*Task to carry out:* Retype the whole of the data exactly.

*Dataset entries:*

******************************

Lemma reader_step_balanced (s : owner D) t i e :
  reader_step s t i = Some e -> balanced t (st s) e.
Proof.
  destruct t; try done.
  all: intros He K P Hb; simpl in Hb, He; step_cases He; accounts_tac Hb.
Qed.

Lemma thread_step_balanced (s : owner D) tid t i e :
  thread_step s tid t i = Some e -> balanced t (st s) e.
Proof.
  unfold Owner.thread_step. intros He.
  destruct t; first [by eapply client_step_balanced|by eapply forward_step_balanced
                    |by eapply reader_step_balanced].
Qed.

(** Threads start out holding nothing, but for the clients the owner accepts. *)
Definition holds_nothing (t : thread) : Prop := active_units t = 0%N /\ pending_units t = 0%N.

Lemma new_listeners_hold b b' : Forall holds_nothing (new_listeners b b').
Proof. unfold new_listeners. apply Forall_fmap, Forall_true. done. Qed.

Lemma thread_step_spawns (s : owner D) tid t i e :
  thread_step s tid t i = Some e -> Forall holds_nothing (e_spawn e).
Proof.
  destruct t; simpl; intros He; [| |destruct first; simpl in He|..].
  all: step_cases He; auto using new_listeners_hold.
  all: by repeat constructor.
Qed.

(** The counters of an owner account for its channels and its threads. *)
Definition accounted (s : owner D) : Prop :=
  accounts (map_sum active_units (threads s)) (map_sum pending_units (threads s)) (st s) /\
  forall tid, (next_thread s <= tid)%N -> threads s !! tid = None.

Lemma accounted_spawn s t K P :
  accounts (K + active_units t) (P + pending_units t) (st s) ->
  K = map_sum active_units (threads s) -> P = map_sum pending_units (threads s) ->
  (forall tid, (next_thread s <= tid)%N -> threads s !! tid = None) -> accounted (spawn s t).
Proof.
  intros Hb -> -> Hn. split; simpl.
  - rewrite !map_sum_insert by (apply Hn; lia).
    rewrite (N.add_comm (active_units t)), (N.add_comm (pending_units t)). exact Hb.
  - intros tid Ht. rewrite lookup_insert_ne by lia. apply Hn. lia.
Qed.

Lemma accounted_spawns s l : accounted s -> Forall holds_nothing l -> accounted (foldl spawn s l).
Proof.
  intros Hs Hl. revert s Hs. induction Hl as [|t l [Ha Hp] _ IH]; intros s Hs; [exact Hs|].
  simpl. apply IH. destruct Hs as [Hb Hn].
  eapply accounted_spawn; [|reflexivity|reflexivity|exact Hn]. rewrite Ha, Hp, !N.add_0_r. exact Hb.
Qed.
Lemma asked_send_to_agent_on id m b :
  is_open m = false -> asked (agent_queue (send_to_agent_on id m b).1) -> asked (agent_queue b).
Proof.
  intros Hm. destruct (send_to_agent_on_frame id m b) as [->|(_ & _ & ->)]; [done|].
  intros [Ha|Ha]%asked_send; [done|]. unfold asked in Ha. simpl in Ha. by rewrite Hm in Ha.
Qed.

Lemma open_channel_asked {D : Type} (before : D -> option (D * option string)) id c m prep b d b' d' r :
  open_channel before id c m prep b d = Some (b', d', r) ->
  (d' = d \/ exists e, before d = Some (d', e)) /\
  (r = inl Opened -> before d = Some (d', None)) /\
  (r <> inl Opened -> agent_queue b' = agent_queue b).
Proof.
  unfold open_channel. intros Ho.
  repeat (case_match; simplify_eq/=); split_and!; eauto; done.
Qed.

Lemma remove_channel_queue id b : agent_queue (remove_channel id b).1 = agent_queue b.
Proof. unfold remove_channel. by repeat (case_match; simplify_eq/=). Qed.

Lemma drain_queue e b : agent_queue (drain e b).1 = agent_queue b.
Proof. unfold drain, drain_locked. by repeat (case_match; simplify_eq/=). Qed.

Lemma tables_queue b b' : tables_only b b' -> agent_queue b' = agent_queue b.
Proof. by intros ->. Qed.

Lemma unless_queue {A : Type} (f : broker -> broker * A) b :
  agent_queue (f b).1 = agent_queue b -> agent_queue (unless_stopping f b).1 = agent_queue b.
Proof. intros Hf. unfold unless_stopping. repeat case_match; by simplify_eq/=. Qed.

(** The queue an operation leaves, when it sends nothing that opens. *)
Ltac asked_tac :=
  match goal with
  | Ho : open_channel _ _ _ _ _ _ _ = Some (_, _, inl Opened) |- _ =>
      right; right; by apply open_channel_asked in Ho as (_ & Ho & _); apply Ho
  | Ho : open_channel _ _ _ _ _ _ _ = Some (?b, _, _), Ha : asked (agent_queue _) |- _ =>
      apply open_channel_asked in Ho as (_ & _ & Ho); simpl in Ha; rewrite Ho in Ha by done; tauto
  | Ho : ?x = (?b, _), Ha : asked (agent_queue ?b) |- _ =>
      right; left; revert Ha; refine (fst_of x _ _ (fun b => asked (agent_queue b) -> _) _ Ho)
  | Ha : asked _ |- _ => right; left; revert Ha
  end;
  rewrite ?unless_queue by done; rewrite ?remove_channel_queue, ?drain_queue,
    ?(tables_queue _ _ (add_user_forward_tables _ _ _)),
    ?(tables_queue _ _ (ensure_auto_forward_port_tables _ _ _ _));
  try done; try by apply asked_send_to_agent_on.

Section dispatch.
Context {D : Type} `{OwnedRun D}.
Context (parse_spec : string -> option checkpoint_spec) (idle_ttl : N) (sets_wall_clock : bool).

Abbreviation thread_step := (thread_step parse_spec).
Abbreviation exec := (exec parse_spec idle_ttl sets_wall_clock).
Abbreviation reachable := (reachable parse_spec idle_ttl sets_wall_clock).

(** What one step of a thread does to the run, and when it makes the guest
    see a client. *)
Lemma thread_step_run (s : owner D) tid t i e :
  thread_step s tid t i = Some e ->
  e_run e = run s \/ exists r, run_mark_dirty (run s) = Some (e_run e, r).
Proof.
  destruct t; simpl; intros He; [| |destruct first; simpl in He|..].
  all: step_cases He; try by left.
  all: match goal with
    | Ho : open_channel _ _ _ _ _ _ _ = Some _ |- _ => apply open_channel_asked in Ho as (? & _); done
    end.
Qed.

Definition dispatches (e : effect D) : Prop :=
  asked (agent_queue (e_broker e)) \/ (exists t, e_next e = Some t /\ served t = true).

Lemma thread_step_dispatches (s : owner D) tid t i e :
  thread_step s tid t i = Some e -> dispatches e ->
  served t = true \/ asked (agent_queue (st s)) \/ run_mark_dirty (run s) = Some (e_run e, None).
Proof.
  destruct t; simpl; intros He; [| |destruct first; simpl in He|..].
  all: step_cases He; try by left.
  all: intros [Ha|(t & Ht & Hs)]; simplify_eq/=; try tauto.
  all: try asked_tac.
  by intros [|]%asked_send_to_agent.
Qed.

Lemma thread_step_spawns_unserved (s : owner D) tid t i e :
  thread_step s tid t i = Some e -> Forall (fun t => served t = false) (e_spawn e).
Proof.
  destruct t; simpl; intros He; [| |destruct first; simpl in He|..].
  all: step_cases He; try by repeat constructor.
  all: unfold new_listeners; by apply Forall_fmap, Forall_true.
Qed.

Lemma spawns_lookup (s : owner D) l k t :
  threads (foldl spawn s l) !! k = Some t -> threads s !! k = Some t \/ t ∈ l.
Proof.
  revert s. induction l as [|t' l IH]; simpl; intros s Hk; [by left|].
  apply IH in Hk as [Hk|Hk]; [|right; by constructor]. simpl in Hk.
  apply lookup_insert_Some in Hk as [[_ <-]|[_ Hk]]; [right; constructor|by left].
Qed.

******************************

*Task result:*
Lemma reader_step_balanced (s : owner D) t i e :
  reader_step s t i = Some e -> balanced t (st s) e.
Proof.
  destruct t; try done.
  all: intros He K P Hb; simpl in Hb, He; step_cases He; accounts_tac Hb.
Qed.

Lemma thread_step_balanced (s : owner D) tid t i e :
  thread_step s tid t i = Some e -> balanced t (st s) e.
Proof.
  unfold Owner.thread_step. intros He.
  destruct t; first [by eapply client_step_balanced|by eapply forward_step_balanced
                    |by eapply reader_step_balanced].
Qed.

(** Threads start out holding nothing, but for the clients the owner accepts. *)
Definition holds_nothing (t : thread) : Prop := active_units t = 0%N /\ pending_units t = 0%N.

Lemma new_listeners_hold b b' : Forall holds_nothing (new_listeners b b').
Proof. unfold new_listeners. apply Forall_fmap, Forall_true. done. Qed.

Lemma thread_step_spawns (s : owner D) tid t i e :
  thread_step s tid t i = Some e -> Forall holds_nothing (e_spawn e).
Proof.
  destruct t; simpl; intros He; [| |destruct first; simpl in He|..].
  all: step_cases He; auto using new_listeners_hold.
  all: by repeat constructor.
Qed.

(** The counters of an owner account for its channels and its threads. *)
Definition accounted (s : owner D) : Prop :=
  accounts (map_sum active_units (threads s)) (map_sum pending_units (threads s)) (st s) /\
  forall tid, (next_thread s <= tid)%N -> threads s !! tid = None.

Lemma accounted_spawn s t K P :
  accounts (K + active_units t) (P + pending_units t) (st s) ->
  K = map_sum active_units (threads s) -> P = map_sum pending_units (threads s) ->
  (forall tid, (next_thread s <= tid)%N -> threads s !! tid = None) -> accounted (spawn s t).
Proof.
  intros Hb -> -> Hn. split; simpl.
  - rewrite !map_sum_insert by (apply Hn; lia).
    rewrite (N.add_comm (active_units t)), (N.add_comm (pending_units t)). exact Hb.
  - intros tid Ht. rewrite lookup_insert_ne by lia. apply Hn. lia.
Qed.

Lemma accounted_spawns s l : accounted s -> Forall holds_nothing l -> accounted (foldl spawn s l).
Proof.
  intros Hs Hl. revert s Hs. induction Hl as [|t l [Ha Hp] _ IH]; intros s Hs; [exact Hs|].
  simpl. apply IH. destruct Hs as [Hb Hn].
  eapply accounted_spawn; [|reflexivity|reflexivity|exact Hn]. rewrite Ha, Hp, !N.add_0_r. exact Hb.
Qed.
Lemma asked_send_to_agent_on id m b :
  is_open m = false -> asked (agent_queue (send_to_agent_on id m b).1) -> asked (agent_queue b).
Proof.
  intros Hm. destruct (send_to_agent_on_frame id m b) as [->|(_ & _ & ->)]; [done|].
  intros [Ha|Ha]%asked_send; [done|]. unfold asked in Ha. simpl in Ha. by rewrite Hm in Ha.
Qed.

Lemma open_channel_asked {D : Type} (before : D -> option (D * option string)) id c m prep b d b' d' r :
  open_channel before id c m prep b d = Some (b', d', r) ->
  (d' = d \/ exists e, before d = Some (d', e)) /\
  (r = inl Opened -> before d = Some (d', None)) /\
  (r <> inl Opened -> agent_queue b' = agent_queue b).
Proof.
  unfold open_channel. intros Ho.
  repeat (case_match; simplify_eq/=); split_and!; eauto; done.
Qed.

Lemma remove_channel_queue id b : agent_queue (remove_channel id b).1 = agent_queue b.
Proof. unfold remove_channel. by repeat (case_match; simplify_eq/=). Qed.

Lemma drain_queue e b : agent_queue (drain e b).1 = agent_queue b.
Proof. unfold drain, drain_locked. by repeat (case_match; simplify_eq/=). Qed.

Lemma tables_queue b b' : tables_only b b' -> agent_queue b' = agent_queue b.
Proof. by intros ->. Qed.

Lemma unless_queue {A : Type} (f : broker -> broker * A) b :
  agent_queue (f b).1 = agent_queue b -> agent_queue (unless_stopping f b).1 = agent_queue b.
Proof. intros Hf. unfold unless_stopping. repeat case_match; by simplify_eq/=. Qed.

(** The queue an operation leaves, when it sends nothing that opens. *)
Ltac asked_tac :=
  match goal with
  | Ho : open_channel _ _ _ _ _ _ _ = Some (_, _, inl Opened) |- _ =>
      right; right; by apply open_channel_asked in Ho as (_ & Ho & _); apply Ho
  | Ho : open_channel _ _ _ _ _ _ _ = Some (?b, _, _), Ha : asked (agent_queue _) |- _ =>
      apply open_channel_asked in Ho as (_ & _ & Ho); simpl in Ha; rewrite Ho in Ha by done; tauto
  | Ho : ?x = (?b, _), Ha : asked (agent_queue ?b) |- _ =>
      right; left; revert Ha; refine (fst_of x _ _ (fun b => asked (agent_queue b) -> _) _ Ho)
  | Ha : asked _ |- _ => right; left; revert Ha
  end;
  rewrite ?unless_queue by done; rewrite ?remove_channel_queue, ?drain_queue,
    ?(tables_queue _ _ (add_user_forward_tables _ _ _)),
    ?(tables_queue _ _ (ensure_auto_forward_port_tables _ _ _ _));
  try done; try by apply asked_send_to_agent_on.

Section dispatch.
Context {D : Type} `{OwnedRun D}.
Context (parse_spec : string -> option checkpoint_spec) (idle_ttl : N) (sets_wall_clock : bool).

Abbreviation thread_step := (thread_step parse_spec).
Abbreviation exec := (exec parse_spec idle_ttl sets_wall_clock).
Abbreviation reachable := (reachable parse_spec idle_ttl sets_wall_clock).

(** What one step of a thread does to the run, and when it makes the guest
    see a client. *)
Lemma thread_step_run (s : owner D) tid t i e :
  thread_step s tid t i = Some e ->
  e_run e = run s \/ exists r, run_mark_dirty (run s) = Some (e_run e, r).
Proof.
  destruct t; simpl; intros He; [| |destruct first; simpl in He|..].
  all: step_cases He; try by left.
  all: match goal with
    | Ho : open_channel _ _ _ _ _ _ _ = Some _ |- _ => apply open_channel_asked in Ho as (? & _); done
    end.
Qed.

Definition dispatches (e : effect D) : Prop :=
  asked (agent_queue (e_broker e)) \/ (exists t, e_next e = Some t /\ served t = true).

Lemma thread_step_dispatches (s : owner D) tid t i e :
  thread_step s tid t i = Some e -> dispatches e ->
  served t = true \/ asked (agent_queue (st s)) \/ run_mark_dirty (run s) = Some (e_run e, None).
Proof.
  destruct t; simpl; intros He; [| |destruct first; simpl in He|..].
  all: step_cases He; try by left.
  all: intros [Ha|(t & Ht & Hs)]; simplify_eq/=; try tauto.
  all: try asked_tac.
  by intros [|]%asked_send_to_agent.
Qed.

Lemma thread_step_spawns_unserved (s : owner D) tid t i e :
  thread_step s tid t i = Some e -> Forall (fun t => served t = false) (e_spawn e).
Proof.
  destruct t; simpl; intros He; [| |destruct first; simpl in He|..].
  all: step_cases He; try by repeat constructor.
  all: unfold new_listeners; by apply Forall_fmap, Forall_true.
Qed.

Lemma spawns_lookup (s : owner D) l k t :
  threads (foldl spawn s l) !! k = Some t -> threads s !! k = Some t \/ t ∈ l.
Proof.
  revert s. induction l as [|t' l IH]; simpl; intros s Hk; [by left|].
  apply IH in Hk as [Hk|Hk]; [|right; by constructor]. simpl in Hk.
  apply lookup_insert_Some in Hk as [[_ <-]|[_ Hk]]; [right; constructor|by left].
Qed.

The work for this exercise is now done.